О литературных (даже, можно сказать, поэтических) проблемах два члена городского совета, в зале заседаний сидящие друг против друга, заговорили впервые. Но нынешнее утро располагает к такому.
— Значит, не Гессе…
Рихард Гизевинд, ответственный за предприятия городского снабжения, и доктор Файлхехт, куратор школьного образования, прогуливаются по вестибюлю. Пепельница в виде шара на длинной ножке, представленная здесь многократно, воплощает собой цивилизованный подход к удовольствиям. За афишной тумбой притаилась, обняв рукоять метлы, фройляйн Анита; она была бы не прочь заглянуть в лицо этому племяннику Казимиру… Чего только не бывает на свете: молодые люди в одних рубашках, кричащие в снежной ночи; хорошо, что не всё так единообразно, как ей представлялось: что не все мечтают стоять без движения, глядя на улицу из амстердамского эркерного окна. Какую русскую мог иметь в виду этот мальчик?.. Фройляйн Анита и стоящая за табачным прилавком фройляйн Герда одновременно вздрогнули. Дама из бельэтажного номера — латиноамериканка, всегда одетая в черное, которая приехала издалека ради покупки каких-то произведений искусства, — выходя из зала для завтраков, хлопнула дверью с такой силой, что зазвенело стекло. Странный жест, не соответствующий той грациозности, с которой эта дама обычно скользит по ступенькам, и проницательному взгляду ее кошачьих глаз, с первой минуты покоривших Фридемана… Разве идет с ней хоть в какое-то сравнение канадская скрипачка, которая — еще до сигнала «Аларм» и до своего падения — при ходьбе нелепо размахивала руками! Что и говорить, Северная Америка никогда не считалась колыбелью изящных манер…

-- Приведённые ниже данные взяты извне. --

(* ===== verification/ObjectBytes.v ===== *)
(** * The bytes of [pkg/loader/bpf_x86_bpfel.o]

    The object file the agent embeds ([//go:embed bpf_x86_bpfel.o] in
    [pkg/loader/bpf_x86_bpfel.go]): 23312 bytes, written as little-endian words of
    eight. [ObjectFile] reads it. *)

From S2P Require Import Prelude.

Local Open Scope Z_scope.
(* ===== verification/Hw.v ===== *)
(** * [pkg/hw]: kinds, vendors and the vendor registry

    The [Vendor] interface is a record of its methods, the two registered
    vendors are values of it, and [registeredVendors] is the list the packages'
    [init] functions build. The registry numbers vendors from 1 by position:
    the theorems say that a vendor and its number determine each other, which
    is what the kernel's [ioctls] map is keyed by. *)

From S2P Require Import Prelude.
From S2P Require Import GoStrings.
From S2P Require Import BpfProgram.

Local Open Scope Z_scope.

(** ** [pkg/discovery/device.go]: what discovery hands to the registry *)

Record Node : Type := MkNode {
  Minor : Z;
  Major : Z;
  Path : string;
}.

Record Device : Type := MkDevice {
  DriverName : string;
  SysfsPath : string;
  PciID : string;
  PciAddress : string;
  NumaNode : string;
  Nodes : list Node;
}.

(** ** [pkg/hw/kind.go] *)

Module Kind.
Definition KindUnknown : Z := 0.
Definition KindSubmit : Z := 1.
Definition KindAlloc : Z := 2.
Definition KindWait : Z := 3.

Definition String (k : Z) : string :=
  if bool_decide (k = KindSubmit) then "submit"
  else if bool_decide (k = KindAlloc) then "alloc"
  else if bool_decide (k = KindWait) then "wait"
  else "unknown".
End Kind.

(** ** [pkg/hw/vendor.go] *)

Record Stats : Type := MkStats { BusyNs : Z }.

Definition ErrNotSupported : error := Sentinel "hw.ErrNotSupported".

(** The interface; [Ioctls] is a Go map, here its entries in some iteration
  order. *)
Record Vendor : Type := MkVendor {
  Name : string;
  Match : Device → bool;
  Ioctls : list (Z * Z);
  Weight : Z → bytes → Z;
  DeviceStats : Device → res Stats;
}.

(** ** [pkg/hw/i915] and [pkg/hw/ivpu] *)

Module i915.
Definition Ioctls : list (Z * Z) := [
  (0x69, Kind.KindSubmit);  (** DRM_I915_GEM_EXECBUFFER2 *)
  (0x5b, Kind.KindAlloc);   (** DRM_I915_GEM_CREATE *)
  (0x6c, Kind.KindWait)].   (** DRM_I915_GEM_WAIT *)

Definition vendor : Vendor := {|
  Hw.Name := "i915";
  Hw.Match d := bool_decide (DriverName d = "i915");
  Hw.Ioctls := Ioctls;
  Hw.Weight _ _ := 0;
  Hw.DeviceStats _ := Err ErrNotSupported;
|}.
End i915.

Module ivpu.
Definition Ioctls : list (Z * Z) := [
  (0x4d, Kind.KindSubmit);  (** DRM_IVPU_CMDQ_SUBMIT *)
  (0x45, Kind.KindSubmit);  (** DRM_IVPU_SUBMIT *)
  (0x42, Kind.KindAlloc);   (** DRM_IVPU_BO_CREATE *)
  (0x46, Kind.KindWait)].   (** DRM_IVPU_BO_WAIT *)

Definition vendor : Vendor := {|
  Hw.Name := "ivpu";
  Hw.Match d := bool_decide (DriverName d = "intel_vpu");
  Hw.Ioctls := Ioctls;
  Hw.Weight _ _ := 0;
  Hw.DeviceStats _ := Err ErrNotSupported;
|}.
End ivpu.

(** ** [pkg/hw/registry.go] *)

(** [RegisterVendor] appends to [registeredVendors]. *)
Definition RegisterVendor (registeredVendors : list Vendor) (vendor : Vendor) :
    list Vendor :=
  registeredVendors ++ [vendor].

Fixpoint GetVendor (registeredVendors : list Vendor) (d : Device) : option Vendor :=
  match registeredVendors with
  | [] => None
  | vendor :: vs => if Match vendor d then Some vendor else GetVendor vs d
  end.

(** The loop of [GetVendorID] from index [i]; the result is a [uint32]. *)
Fixpoint GetVendorID_from (i : Z) (vendors : list Vendor) (vendorName : string) : Z :=
  match vendors with
  | [] => 0
  | vendor :: vs =>
      if bool_decide (Name vendor = vendorName) then wrap 32 (wrap 32 i + 1)
      else GetVendorID_from (i + 1) vs vendorName
  end.

Definition GetVendorID (registeredVendors : list Vendor) (vendorName : string) : Z :=
  GetVendorID_from 0 registeredVendors vendorName.

(** The registry of the two programs: Go initialises imported packages in
    import-path order, [hw/i915] before [hw/ivpu], and each [init] registers
    its vendor. *)
Definition registeredVendors : list Vendor :=
  RegisterVendor (RegisterVendor [] i915.vendor) ivpu.vendor.

(** ** Lemmas *)

Lemma GetVendor_Some vs d v :
  GetVendor vs d = Some v ↔
  ∃ i, vs !! i = Some v ∧ Match v d = true ∧
       ∀ j w, (j < i)%nat → vs !! j = Some w → Match w d = false.
Proof.
  induction vs as [|w vs IH]; cbn.
  { split; [done|]. by intros (i & Hi & _). }
  destruct (Match w d) eqn:E.
  - split.
    + intros [= <-]. exists 0%nat. split_and!; [done..|lia].
    + intros ([|i] & Hi & Hm & Hj); [by cbn in Hi; simplify_eq|].
      by rewrite (Hj 0%nat w) in E by (done || lia).
  - rewrite IH. split.
    + intros (i & Hi & Hm & Hj). exists (S i). split_and!; [done..|].
      intros [|j] w' Hlt Hw; cbn in Hw; [by simplify_eq|]. eapply Hj; [|done]. lia.
    + intros ([|i] & Hi & Hm & Hj); cbn in Hi; [simplify_eq; congruence|].
      exists i. split_and!; [done..|]. intros j w' Hlt Hw. apply (Hj (S j)); [lia|done].
Qed.

Lemma GetVendor_elem vs d v : GetVendor vs d = Some v → v ∈ vs ∧ Match v d = true.
Proof.
  intros (i & Hi & Hm & _)%GetVendor_Some. split; [|done].
  by eapply list_elem_of_lookup_2.
Qed.

Lemma GetVendorID_from_spec k vs i v :
  NoDup (Name <$> vs) → vs !! i = Some v → 0 ≤ k →
  k + Z.of_nat (length vs) < 2 ^ 32 →
  GetVendorID_from k vs (Name v) = k + Z.of_nat i + 1.
Proof.
  revert k i. induction vs as [|w vs IH]; intros k i; cbn [fmap list_fmap]; [done|].
  rewrite NoDup_cons. intros [Hw Hvs] Hi Hk Hlen. cbn [length GetVendorID_from] in *.
  destruct i as [|i]; cbn in Hi.
  - simplify_eq. rewrite bool_decide_eq_true_2 by done.
    rewrite (wrap_id 32 k) by width_lia. rewrite wrap_id by width_lia. lia.
  - rewrite bool_decide_eq_false_2; cycle 1.
    { intros E. apply Hw. rewrite E. apply list_elem_of_fmap.
      exists v. split; [done|]. by eapply list_elem_of_lookup_2. }
    rewrite (IH _ i) by (done || lia). lia.
Qed.

Lemma GetVendorID_lookup vs i v :
  NoDup (Name <$> vs) → vs !! i = Some v → Z.of_nat (length vs) < 2 ^ 32 →
  GetVendorID vs (Name v) = Z.of_nat i + 1.
Proof. intros. unfold GetVendorID. rewrite (GetVendorID_from_spec 0 vs i); done || lia. Qed.

Lemma GetVendorID_unknown vs name : name ∉ Name <$> vs → GetVendorID vs name = 0.
Proof.
  unfold GetVendorID. generalize 0 at 1. induction vs as [|w vs IH]; intros k; cbn; [done|].
  intros [Hn Hvs]%not_elem_of_cons. rewrite bool_decide_eq_false_2 by done. by apply IH.
Qed.

Lemma registered_names : NoDup (Name <$> registeredVendors).
Proof. by_decide. Qed.

(** A kind is one of the three the program counts. *)
Definition known_kind (k : Z) : Prop := k ∈ [Kind.KindSubmit; Kind.KindAlloc; Kind.KindWait].

#[export] Instance known_kind_dec k : Decision (known_kind k).
Proof. unfold known_kind. apply _. Defined.

(** ** Properties *)

(** A vendor and its id determine each other: in any registry of fewer
    than 2^32 vendors with distinct names, the id of a registered vendor is its
    position from 1 — never the 0 of an unknown name — so two vendors never
    share an id, and the vendor [GetVendor] selects for a device is the one its
    id stands for. *)
Theorem vendor_id_identifies vs d v :
  NoDup (Name <$> vs) → Z.of_nat (length vs) < 2 ^ 32 →
  GetVendor vs d = Some v →
  let id := GetVendorID vs (Name v) in
  1 ≤ id ≤ Z.of_nat (length vs) ∧ vs !! Z.to_nat (id - 1) = Some v ∧
  (∀ w, w ∈ vs → GetVendorID vs (Name w) = id → w = v) ∧
  (∀ name, GetVendorID vs name = 0 ↔ name ∉ Name <$> vs).
Proof.
  intros Hnd Hlen (i & Hi & _)%GetVendor_Some. cbn zeta.
  rewrite (GetVendorID_lookup vs i v) by done.
  apply lookup_lt_Some in Hi as Hlt. split_and!; [lia..| | |].
  - by replace (Z.to_nat _) with i by lia.
  - intros w [j Hj]%list_elem_of_lookup. rewrite (GetVendorID_lookup vs j w) by done.
    intros E. assert (i = j) as -> by lia. congruence.
  - intros name. split; [|apply GetVendorID_unknown].
    intros E (w & -> & [j Hj]%list_elem_of_lookup)%list_elem_of_fmap.
    rewrite (GetVendorID_lookup vs j w) in E by done. lia.
Qed.

Definition sample_device : Device :=
  MkDevice "intel_vpu" "/sys/devices/pci0000:00/0000:00:0b.0" "8086:ad1d"
    "0000:00:0b.0" "0" [MkNode 0 261 "/dev/accel/accel0"].

Lemma vendor_id_identifies_witness :
  let id := GetVendorID registeredVendors (Name ivpu.vendor) in
  1 ≤ id ≤ Z.of_nat (length registeredVendors) ∧
  registeredVendors !! Z.to_nat (id - 1) = Some ivpu.vendor ∧
  (∀ w, w ∈ registeredVendors →
     GetVendorID registeredVendors (Name w) = id → w = ivpu.vendor) ∧
  (∀ name, GetVendorID registeredVendors name = 0 ↔ name ∉ Name <$> registeredVendors).
Proof.
  apply (vendor_id_identifies registeredVendors sample_device ivpu.vendor).
  - exact registered_names.
  - reflexivity.
  - reflexivity.
Defined.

— Между прочим, Гизевинд, писатель, которого мы ждем, не был слишком вычурным и не рассчитывал исключительно на вкус дам в те годы, когда еженедельно по Би-би-си требовал разрушения немецких городов, разгрома вермахта и уничтожения «самого чудовищного (как он выражался), самого нездорового полководца всех времен, самого кровавого пугала истории».
— Вы что же, слушали вражеские радиостанции?
— А вы хотите, пусть и с опозданием, на меня донести?
Оба городских советника рассмеялись, но как-то вымученно.
— Дезертир, подрывавший оборонную мощь немцев, клеветавший на свое отечество из страны, где он жил как изгнанник! — вырвалось у руководителя предприятий городского обеспечения, но он тут же попытался несколько смягчить сказанное: — Он-то сидел в тепле и мог без неудобств для себя ускорять нашу общую гибель. Болтовней.